Exercise description | Take the lines below between the one holding "forall q, trivia (src l) (pos l')" and the one holding "pose proof (advance_by_reaches 2 l)", inclusive, and copy them exactly. Add nothing.

Stored items |
- Opening Delimiter -
Lemma block_comment_ends l :
  pos_ok l -> lexer_peek_char l = ch "/" -> lexer_peek_char_next l = ch "*" ->
  exists l', block_comment l = Some l' /\ reaches l l' /\ pos l < pos l' /\
    forall q, trivia (src l) (pos l') q -> trivia (src l) (pos l) q.
Proof.
  intros Hok Hc Hd. destruct (advance_two _ _ l Hc Hd) as (Hp & H1 & H2 & Hlen); try done.
  set (l0 := advance_by 2 l) in *.
  pose proof (advance_by_reaches 2 l) as Hr0. fold l0 in Hr0. pose proof (r_ok _ _ Hr0 Hok) as Hok0.
  set (none_before := fun q : Z => forall i, pos l0 <= i < q -> i + 1 < zlen (src l) ->
    ~ (at_ (src l) i = ch "*" /\ at_ (src l) (i + 1) = ch "/")).
  unfold block_comment. fold l0.
  match goal with |- context [loop ?b _ _] => set (body := b) end.
  destruct (loop_ends id body
    (fun s => reaches l0 s /\ pos_ok s /\ none_before (pos s))
    (fun s => reaches l0 s /\
       forall q, trivia (src l) (pos s) q -> trivia (src l) (pos l) q) l0) as (l' & E & Hr & HQ).
  - intros s (_ & H & _). exact H.
  - intros s (Hr & Hs & Hn). unfold id, body.
    assert (src s = src l) as Hsrc by (rewrite (r_src _ _ Hr); apply (r_src _ _ Hr0)).
    pose proof (r_pos _ _ Hr) as Hps.
    destruct (more s) eqn:Hm; cbn [negb].
    + destruct ((lexer_peek_char s =? ch "*") && (lexer_peek_char_next s =? ch "/")) eqn:Ec.
      * apply andb_prop in Ec as [E1%Z.eqb_eq E2%Z.eqb_eq].
        destruct (advance_two _ _ s E1 E2) as (Hp2 & Ha & Hb & Hl2); try done.
        split; [etransitivity; [exact Hr|apply advance_by_reaches]|].
        intros q Hq. rewrite Hp2 in Hq. unfold src_len in Hl2. rewrite Hsrc in *.
        apply (trivia_block _ _ (pos s)); try done; try lia.
        intros i Hi. apply Hn; lia.
      * pose proof Hm as Hm'. apply more_pos in Hm'.
        pose proof (advance_pos s Hs Hm'). split_and!.
        -- etransitivity; [exact Hr|apply advance_reaches].
        -- by apply advance_ok.
        -- intros i Hi Hi2 [Ha Hb]. destruct (Z.lt_trichotomy i (pos s)) as [Hlt|[->|Hgt]].
           ++ apply (Hn i); [lia|done|done].
           ++ unfold lexer_peek_char_next, src_len in Ec. rewrite peek_char_at, Hsrc in Ec by done.
              rewrite Z.geb_leb in Ec. destruct (Z.leb_spec (zlen (src l)) (pos s + 1)); [lia|].
              rewrite Ha, Hb in Ec. done.
           ++ rewrite <- Hsrc in Ha. destruct (advance_skips s i) as [Hten _]; [lia|].
              rewrite Hten in Ha. done.
        -- apply advance_reaches.
        -- lia.
    + split; [done|]. intros q Hq. pose proof Hs as Hps'. unfold pos_ok in Hps'.
      apply Z.ltb_ge in Hm. unfold src_len in *. rewrite Hsrc in *.
      assert (pos s = zlen (src l)) as Es by lia. rewrite Es in Hq, Hn.
      assert (q = zlen (src l)) as ->.
      { clear -Hq Hlen Hps'. inversion Hq; subst; try lia. }
      apply trivia_open; try done; [lia|]. intros i Hi Hi2. apply Hn; lia.
  - split_and!; [reflexivity|done|]. intros i Hi. lia.
  - exists l'. split_and!; [done|by etransitivity| |done].
    pose proof (r_pos _ _ Hr). lia.
Qed.

Lemma skip_whitespace_ends l0 :
  pos_ok l0 ->
  exists l, lexer_skip_whitespace l0 = Some l /\ reaches l0 l /\
    trivia (src l0) (pos l0) (pos l) /\
    (pos l < src_len l0 -> is_blank (at_ (src l0) (pos l)) = false /\
       ~ (at_ (src l0) (pos l) = ch "/" /\ lexer_peek_char_next l = ch "/")).
Proof.
  intros Hok. unfold lexer_skip_whitespace.
  destruct (loop_ends id whitespace_body
    (fun s => reaches l0 s /\ pos_ok s /\
       forall q, trivia (src l0) (pos s) q -> trivia (src l0) (pos l0) q)
    (fun r => exists l, r = Some l /\ reaches l0 l /\ trivia (src l0) (pos l0) (pos l) /\
       (pos l < src_len l0 -> is_blank (at_ (src l0) (pos l)) = false /\
          ~ (at_ (src l0) (pos l) = ch "/" /\ lexer_peek_char_next l = ch "/"))) l0)
    as (r & E & l & -> & H); [by intros s (_ & H & _)| |by split_and!|].
  2: { exists l. unfold id in E. by rewrite E. }
  intros s (Hr & Hs & Ht). unfold id, whitespace_body. pose proof (r_src _ _ Hr) as Hsrc.
  destruct (Z.eqb_spec (lexer_peek_char s) 0) as [E0|E0].
  { exists s. split_and!; try done; [apply Ht; constructor|].
    intros Hlt. assert (more s = true) as Hm by (apply more_pos; unfold src_len in *; by rewrite Hsrc).
    rewrite peek_char_at, Hsrc in E0 by done. rewrite E0. split; [done|]. by intros [? _]. }
  pose proof (peek_char_more _ s eq_refl E0) as Hm. pose proof Hm as Hlt. apply more_pos in Hlt.
  pose proof (peek_char_at s Hm) as Hpk. rewrite Hsrc in Hpk.
  destruct (is_blank (lexer_peek_char s)) eqn:Eb.
  { pose proof (advance_pos s Hs Hlt).
    split_and!; [etransitivity; [exact Hr|apply advance_reaches]|by apply advance_ok| |apply advance_reaches|lia].
    intros q Hq. apply Ht. unfold src_len in Hlt. rewrite Hsrc in Hlt. rewrite Hpk in Eb.
    apply trivia_blank; [done|done|].
    destruct (Z.eq_dec (pos (lexer_advance s)) (pos s + 1)) as [<-|Hne]; [done|].
    destruct (advance_skips s (pos s + 1)) as [Hten _]; [lia|]. rewrite Hsrc in Hten.
    assert (pos (lexer_advance s) = pos s + 2) as Hp2.
    { destruct (advance_cases s) as [[_ Ea]|(_ & _ & _ & [(_ & ? & _)|[(_ & _ & _ & _ & [[_ ?]|[_ ?]])|(_ & ? & _)]])];
        try lia. rewrite Ea in *. lia. }
    apply trivia_blank; [|by rewrite Hten|by replace (pos s + 1 + 1) with (pos (lexer_advance s)) by lia].
    unfold src_len in *. rewrite Hsrc in *. lia. }
  destruct ((lexer_peek_char s =? ch "/") && (lexer_peek_char_next s =? ch "/")) eqn:E2.
  { apply andb_prop in E2 as [E2%Z.eqb_eq E3%Z.eqb_eq].
    destruct (advance_two _ _ s E2 E3) as (_ & Ha & Hb & Hl2); try done.
    destruct (line_comment_ends s Hs) as (s' & -> & Hr' & Hn & Hend).
    assert (pos s + 2 <= pos s') as Hge.
    { pose proof (r_pos _ _ Hr'). unfold src_len in *.
      destruct (Z.lt_ge_cases (pos s') (pos s + 2)); [|lia].
      destruct Hend as [Hend|Hend]; [lia|].
      assert (pos s' = pos s \/ pos s' = pos s + 1) as [Ep|Ep] by lia;
        rewrite Ep, ?Ha, ?Hb in Hend; done. }
    pose proof (r_ok _ _ Hr' Hs) as Hok'. pose proof Hok' as Hp'. unfold pos_ok in Hp'.
    split_and!; [by etransitivity|done| |apply (r_src _ _ Hr')|lia].
    intros q Hq. apply Ht. unfold src_len in *. rewrite (r_src _ _ Hr'), Hsrc in *.
    apply (trivia_line _ _ (pos s')); try done; [lia|]. intros i Hi. apply Hn. lia. }
  destruct ((lexer_peek_char s =? ch "/") && (lexer_peek_char_next s =? ch "*")) eqn:E3.
  { apply andb_prop in E3 as [E3%Z.eqb_eq E4%Z.eqb_eq].
    destruct (block_comment_ends s Hs E3 E4) as (s' & -> & Hr' & Hlt' & HQ).
    split_and!; [by etransitivity|by apply (r_ok _ _ Hr')| |apply (r_src _ _ Hr')|done].
    intros q Hq. apply Ht. rewrite <- Hsrc in *. by apply HQ. }
  exists s. split_and!; [done|done|apply Ht; constructor|]. intros _. rewrite Hpk in *.
  split; [done|]. intros [Ha Hb]. rewrite Ha, Hb in E2. done.
Qed.

(** ** Every token function makes a token *)

(** A token read from state [l], leaving state [l']: it is not the end of the
    input, and unless it is an error it is the text between the positions. *)
Definition token_ok (l : Lexer) (r : Token * Lexer) : Prop :=
  reaches l r.2 /\ pos l < pos r.2 /\ t_type r.1 <> TOK_EOF /\
  t_line r.1 = line r.2 /\ t_col r.1 = col r.2 /\
  (t_type r.1 = TOK_ERROR \/
   t_start r.1 = AtSource (pos l) /\ t_len r.1 = pos r.2 - pos l).

Lemma make_token_ok type l0 l :
  reaches l0 l -> pos l0 < pos l -> type <> TOK_EOF ->
  token_ok l0 (make_token_from type (pos l0) l).
Proof.
  intros Hr Hp Ht. unfold token_ok, make_token_from.
  assert (forall o, let l' := match o with Some b => set_allow_regexp b l | None => l end in
    reaches l l' /\ pos l' = pos l /\ line l' = line l /\ col l' = col l) as H
    by (intros [b|]; split_and!; auto with lr; reflexivity).
  destruct (H (regexp_after type)) as (H1 & H2 & H3 & H4). cbn [fst snd t_type t_start t_len t_line t_col].
  split_and!; [by etransitivity|lia|done|done|done|]. right. split; [done|lia].
Qed.

Lemma error_token_ok msg len l0 l :
  reaches l0 l -> pos l0 < pos l -> token_ok l0 (error_token msg len (pos l0) l).
Proof.
  intros Hr Hp. destruct (make_token_ok TOK_ERROR l0 l Hr Hp) as (H1 & H2 & H3 & H4 & H5 & _); [done|].
  unfold error_token. destruct (make_token_from TOK_ERROR (pos l0) l) as [t l'] eqn:E.
  cbn [fst snd] in *. split_and!; try done. by left.
Qed.

Lemma with_ok l t l' t' :
  token_ok l (t, l') -> t_type t' = t_type t -> t_start t' = t_start t -> t_len t' = t_len t ->
  t_line t' = t_line t -> t_col t' = t_col t -> token_ok l (t', l').
Proof. unfold token_ok. cbn [fst snd]. intros H -> -> -> -> ->. exact H. Qed.

Lemma advance_strict l : pos_ok l -> more l = true -> pos l < pos (lexer_advance l).
Proof. intros Hok Hm%more_pos. by apply advance_pos. Qed.

(** [lex_number] *)

Lemma scan_number_ok l0 :
  pos_ok l0 -> isdigit (lexer_peek_char l0) = true ->
  exists r b l, scan_number l0 = Some (r, b, l) /\ reaches l0 l /\ pos l0 < pos l.
Proof.
  intros Hok Hd.
  assert (more l0 = true) as Hm.
  { eapply peek_char_more; [reflexivity|]. intros E. by rewrite E in Hd. }
  pose proof (advance_strict l0 Hok Hm) as Hlt.
  pose proof (advance_by_reaches 2 l0) as Hr2.
  assert (pos l0 < pos (advance_by 2 l0)) as Hlt2.
  { cbn [advance_by]. pose proof (r_pos _ _ (advance_reaches (lexer_advance l0))). lia. }
  assert (forall p r, p 0 = false -> exists l,
    (fun l => (r : radix, false, l)) <$> skip_chars p (advance_by 2 l0) = Some (r, false, l) /\
    reaches l0 l /\ pos l0 < pos l) as Hpre.
  { intros p r Hp. destruct (skip_chars_ends p (advance_by 2 l0) (r_ok _ _ Hr2 Hok) Hp)
      as (l & -> & Hr & _). exists l. pose proof (r_pos _ _ Hr).
    split_and!; [done|by etransitivity|lia]. }
  assert (forall l, at_digit l = true -> more l = true) as Hdm.
  { intros l H. unfold at_digit in H. eapply peek_char_more; [reflexivity|]. intros E. by rewrite E in H. }
  assert (forall l, pos_ok l -> exists l', advance_while at_digit l = Some l' /\ reaches l l' /\
            at_digit l' = false) as Hdig.
  { intros l Hl. destruct (advance_while_ends at_digit (fun _ => True) l Hl Hdm) as (l' & ? & ? & ? & _);
      [done|done|by exists l']. }
  unfold scan_number. destruct (prefix_radix l0).
  - destruct (Hpre (fun c => is_hex_char c || (c =? ch "_")) Hex) as (l & -> & H); [done|]. eauto.
  - destruct (Hpre (fun c => is_octal_char c || (c =? ch "_")) Octal) as (l & -> & H); [done|]. eauto.
  - destruct (Hpre (fun c => is_binary_char c || (c =? ch "_")) Binary) as (l & -> & H); [done|]. eauto.
  - destruct (Hdig l0 Hok) as (l1 & -> & Hr1 & Hf1). pose proof (r_ok _ _ Hr1 Hok) as Hok1.
    assert (pos l0 < pos l1) as Hp1.
    { pose proof (r_pos _ _ Hr1). destruct (Z.eq_dec (pos l0) (pos l1)) as [E|]; [|lia].
      unfold at_digit in Hf1. apply orb_false_elim in Hf1 as [Hf1 _].
      unfold lexer_peek_char, src_len in Hd, Hf1. rewrite (r_src _ _ Hr1), <- E in Hf1. congruence. }
    assert (exists l2, lex_fraction l1 = Some l2 /\ reaches l1 l2) as (l2 & E2 & Hr12).
    { unfold lex_fraction. destruct (_ && _ && _); [|by eexists].
      destruct (Hdig (lexer_advance l1) (advance_ok _ Hok1)) as (l2 & -> & Hr & _).
      exists l2. split; [done|]. etransitivity; [apply advance_reaches|done]. }
    pose proof (r_ok _ _ Hr12 Hok1) as Hok2.
    assert (exists l3, lex_exponent l2 = Some l3 /\ reaches l2 l3) as (l3 & E3 & Hr3).
    { unfold lex_exponent. destruct (_ || _); [|by eexists]. cbv zeta.
      match goal with |- context [advance_while at_digit ?x] => set (lx := x) end.
      assert (reaches l2 lx) as Hrx.
      { unfold lx. case_if; [etransitivity; apply advance_reaches|apply advance_reaches]. }
      destruct (Hdig lx (r_ok _ _ Hrx Hok2)) as (l3 & -> & Hr & _).
      exists l3. split; [done|by etransitivity]. }
    cbn. rewrite E2. cbn. rewrite E3. cbn.
    assert (reaches l0 l3) as Hr03 by (do 2 (etransitivity; [eassumption|]); done).
    pose proof (r_pos _ _ Hr12). pose proof (r_pos _ _ Hr3).
    case_if; do 3 eexists; split_and!; try reflexivity.
    + etransitivity; [exact Hr03|apply advance_reaches].
    + pose proof (r_pos _ _ (advance_reaches l3)). lia.
    + done.
    + lia.
Qed.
- Closing Delimiter -
Task output |
    forall q, trivia (src l) (pos l') q -> trivia (src l) (pos l) q.
Proof.
  intros Hok Hc Hd. destruct (advance_two _ _ l Hc Hd) as (Hp & H1 & H2 & Hlen); try done.
  set (l0 := advance_by 2 l) in *.
  pose proof (advance_by_reaches 2 l) as Hr0. fold l0 in Hr0. pose proof (r_ok _ _ Hr0 Hok) as Hok0.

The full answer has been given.